Northwestern Events Calendar

Apr
28
2021

SPREE Seminar: Hoang Nguyen

When: Wednesday, April 28, 2021
11:00 AM - 12:00 PM CT

Where: Online
Webcast Link

Audience: Faculty/Staff - Student - Public - Post Docs/Docs - Graduate Students

Contact: Tierney Acott   (847) 491-3257

Group: McCormick - Civil and Environmental Engineering (CEE)

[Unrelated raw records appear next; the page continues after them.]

Lemma role_voters_Err pid subject l e s s' :
  snapshot_role_voters pid subject l s = (Err e, s') -> s' = s.
Proof.
  unfold snapshot_role_voters. destruct subject; autorewrite with run; [|by intros [= _ <-]].
  destruct (negb _); autorewrite with run; [|by intros [= _ <-]].
  destruct (ensure_valid_voter_snapshot _); simpl; autorewrite with run; [|by intros [= _ <-]].
  destruct (bounded_list _ _); autorewrite with run; [|by intros [= _ <-]].
  destruct (checked_add _ _ _); autorewrite with run; [done|by intros [= _ <-]].
Qed.

Lemma role_voters_bound pid subject l s s' :
  snapshot_role_voters pid subject l s = (Ok tt, s') -> forall c n,
  InstitutionTicketCountSnapshot (ve s') !! (pid, c) = Some n ->
  n <= u32_max \/ InstitutionTicketCountSnapshot (ve s) !! (pid, c) = Some n.
Proof.
  unfold snapshot_role_voters. destruct subject as [r|]; [|by intros ?; run_inv].
  intros H c n. run_inv. simpl.
  intros [[_ <-]|[_ Hn]]%lookup_insert_Some; [left; lia|by right].
Qed.

Lemma growing_role_voters id subject l :
  preserves (growing K id) (snapshot_role_voters id subject l : RM W unit).
Proof.
  intros s Hs. destruct (snapshot_role_voters id subject l s) as [[[]|e] s'] eqn:Hr; simpl.
  2: { by rewrite (role_voters_Err _ _ _ _ _ _ Hr). }
  pose proof (role_voters_bound _ _ _ _ _ Hr) as Hb.
  apply snapshot_role_voters_Ok in Hr as (r & -> & Hn & Hl1 & Hl2 & Hl3 & ->).
  apply growing_own; [|done..| |done].
  - intros q Hq. split; [done|]. split; intros; simpl; try done; rewrite lookup_insert_ne; congruence.
  - intros [H1 H2 H3 H4]. split; simpl; [|done| |].
    + intros x l' [[[= <-] <-]|[_ Hx]]%lookup_insert_Some; [done|by eapply H1].
    + intros c. rewrite tickets_of_insert, ticket_weight_role, <- H3 by done.
      case_decide as Hd; [rewrite <- Hd, lookup_insert_eq; simpl; lia|].
      by rewrite lookup_insert_ne.
    + intros c n Hc. pose proof (Hb c n Hc) as Hmax. revert Hc.
      intros [[[= <-] <-]|[_ Hx]]%lookup_insert_Some; [|by eapply H4].
      split; [|destruct Hmax as [|?%H4]; lia]. destruct l; [done|]. simpl length.
      destruct (InstitutionTicketCountSnapshot (ve s) !! _) as [k|] eqn:Hold; simpl; [|lia].
      apply H4 in Hold. lia.
Qed.

Lemma growing_admins id s a l :
  l <> [] -> NoDup l -> Z.of_nat (length l) <= MaxAdminsPerInstitution ->
  growing K id s -> growing K id (set_ve (set_AdminSnapshot (insert (id, a) l)) s).
Proof.
  intros Hl1 Hl2 Hl3. apply growing_own; [|done..|].
  - intros q Hq. split; [done|]. split; intros; simpl; try done; rewrite lookup_insert_ne; congruence.
  - intros [H1 H2 H3 H4]. split; simpl; [done| |done..].
    intros x l' [[_ <-]|[_ Hx]]%lookup_insert_Some; [done|by eapply H2].
Qed.

Lemma growing_personal_admins id a pending :
  preserves (growing K id) (snapshot_personal_admins id a pending).
Proof.
  intros s Hs. destruct (snapshot_personal_admins id a pending s) as [[[]|e] s'] eqn:Hr; simpl.
  - apply snapshot_personal_admins_Ok in Hr as (l & _ & ? & ? & ? & ->). by apply growing_admins.
  - assert (s' = s) as ->; [|done]. revert Hr.
    unfold snapshot_personal_admins, write_admin_snapshot. autorewrite with run.
    destruct (if pending then _ else _); autorewrite with run; [|by intros [= _ <-]].
    destruct (ensure_valid_admin_snapshot _); simpl; autorewrite with run; [|by intros [= _ <-]].
    by destruct (bounded_list _ _); [|intros [= _ <-]].
Qed.

Lemma growing_expiry id b : preserves (growing K id) (schedule_proposal_expiry id b : RM W unit).
Proof.
  unfold schedule_proposal_expiry, push_expiry, upd.
  solve_preserves_with ltac:(intros ? ?; by apply growing_set_ve).
Qed.

Lemma growing_bind_plan id plan : preserves (growing K id) (bind_vote_plan id plan : RM W unit).
Proof.
  unfold bind_vote_plan. solve_preserves_with ltac:(intros ? ?; by apply growing_set_ve).
Qed.

Lemma growing_population id sc : preserves (growing K id) (create_population_snapshot id sc).
Proof.
  unfold create_population_snapshot, upd. solve_preserves_with ltac:(intros ? ?; apply growing_own;
    [|done|done|by intros []|assumption]; intros q Hq; split; [done|]; split; intros; simpl;
    try done; rewrite lookup_insert_ne; congruence).
Qed.

Lemma growing_insert id p s :
  growing K id s -> growing K id (set_ve (set_Proposals (insert id p)) s).
Proof.
  apply growing_own; [|done|done|by intros []]. intros q Hq.
  split; [by simpl; rewrite lookup_insert_ne|done].
Qed.

(** Data and objects are registered for a settled proposal. *)
Lemma settled_register pid tag data now :
  preserves (settled K) (register_proposal_data pid tag data now : RM W unit).
Proof.
  unfold register_proposal_data.
  solve_preserves_with ltac:(intros s0 Hs0; apply settled_set_ve; [assumption| |assumption];
    try reflexivity;
    match goal with |- seen (register_proposal_indexes ?a ?b ?c ?d ?e ?f ?g) = _ =>
      by destruct (register_frame a b c d e f g) as (? & ? & ? & ? & ->) end).
Qed.

Lemma settled_bind_plan pid plan : preserves (settled K) (bind_vote_plan pid plan : RM W unit).
Proof.
  unfold bind_vote_plan. solve_preserves_with ltac:(intros ? ?; by apply settled_set_ve).
Qed.

Lemma settled_store_object pid k d : preserves (settled K) (store_proposal_object pid k d).
Proof.
  unfold store_proposal_object. solve_preserves_with ltac:(intros ? ?; by apply settled_set_ve).
Qed.
End Growing.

Category: Lectures & Meetings

Description:

Effect of Crack-Parallel Compression or Tension on Structural Scaling strength of Materials – as applied to Concrete, Composite and Metal

ABSTRACT
In all widely used fracture test specimens, the compressive or tensile stress parallel to the plane of growing crack is negligible, and thus its effect cannot be revealed. The classical fracture models, including the cohesive crack model, cannot capture any effect of such crack-parallel normal stress and strain, except parametrically, because they do not figure as the basic thermodynamic variables. To capture these effect, the fracture process zone must be modeled tensorially, by a strain-softening damage constitutive law. Here it is shown experimentally, and documented by crack band finite element simulations with microplane model M7, that the crack-parallel normal stresses have a major effect in quasibrittle materials such as concrete. They are shown to cause a major decrease or increase of the Mode I (opening) fracture energy Gf (or fracture toughness KIc. The experiments introduce a modification of the standard three-point bend test, whose idea is the use plastic pads with a near-perfect yield plateau to first generate compression, and a gap at end supports to close later and generate bending. The experiments show and the microplane model confirms that a small crack-parallel compression greatly increases Gf (even doubling it or more), but a higher compression reduces Gf greatly, which represents the case of compression splitting. The microplane model predictions fit the test results closely. Thus validated, it shows that crack-parallel tension reduces Gf, and further that a compressive or tensile stress normal to the specimen plate has a similar major effect on Gf. High crack-parallel stresses arise, e.g., in shear failure of reinforced concrete beams or slabs, and they are typical for prestressed concrete, as well as in hydraulic fracturing of shale.

BIOGRAPHY
Hoang received his Bachelor's degree in Civil Engineering from Bach Khoa University (old name Ho Chi Minh city University of Technology, Vietnam) in 2014. He then earned his Master's degree in Theoretical and Applied Mechanics (TAM) from Northwestern University (USA) in 2017. Since then, he has been jointly advised by Professor Horacio Espinosa and Prof. Zdeněk Bažant to pursue a Ph. D. degree also in TAM. Hoang is interested in multiphysics and multiscale phenomena in rock-like materials (primarily concrete), and how to apply his understanding of those phenomena into sustaining structural serviceability and improving other human-structure interaction activities. Aside from research, he enjoys reading natural and health science books and jamming mash-up from random songs.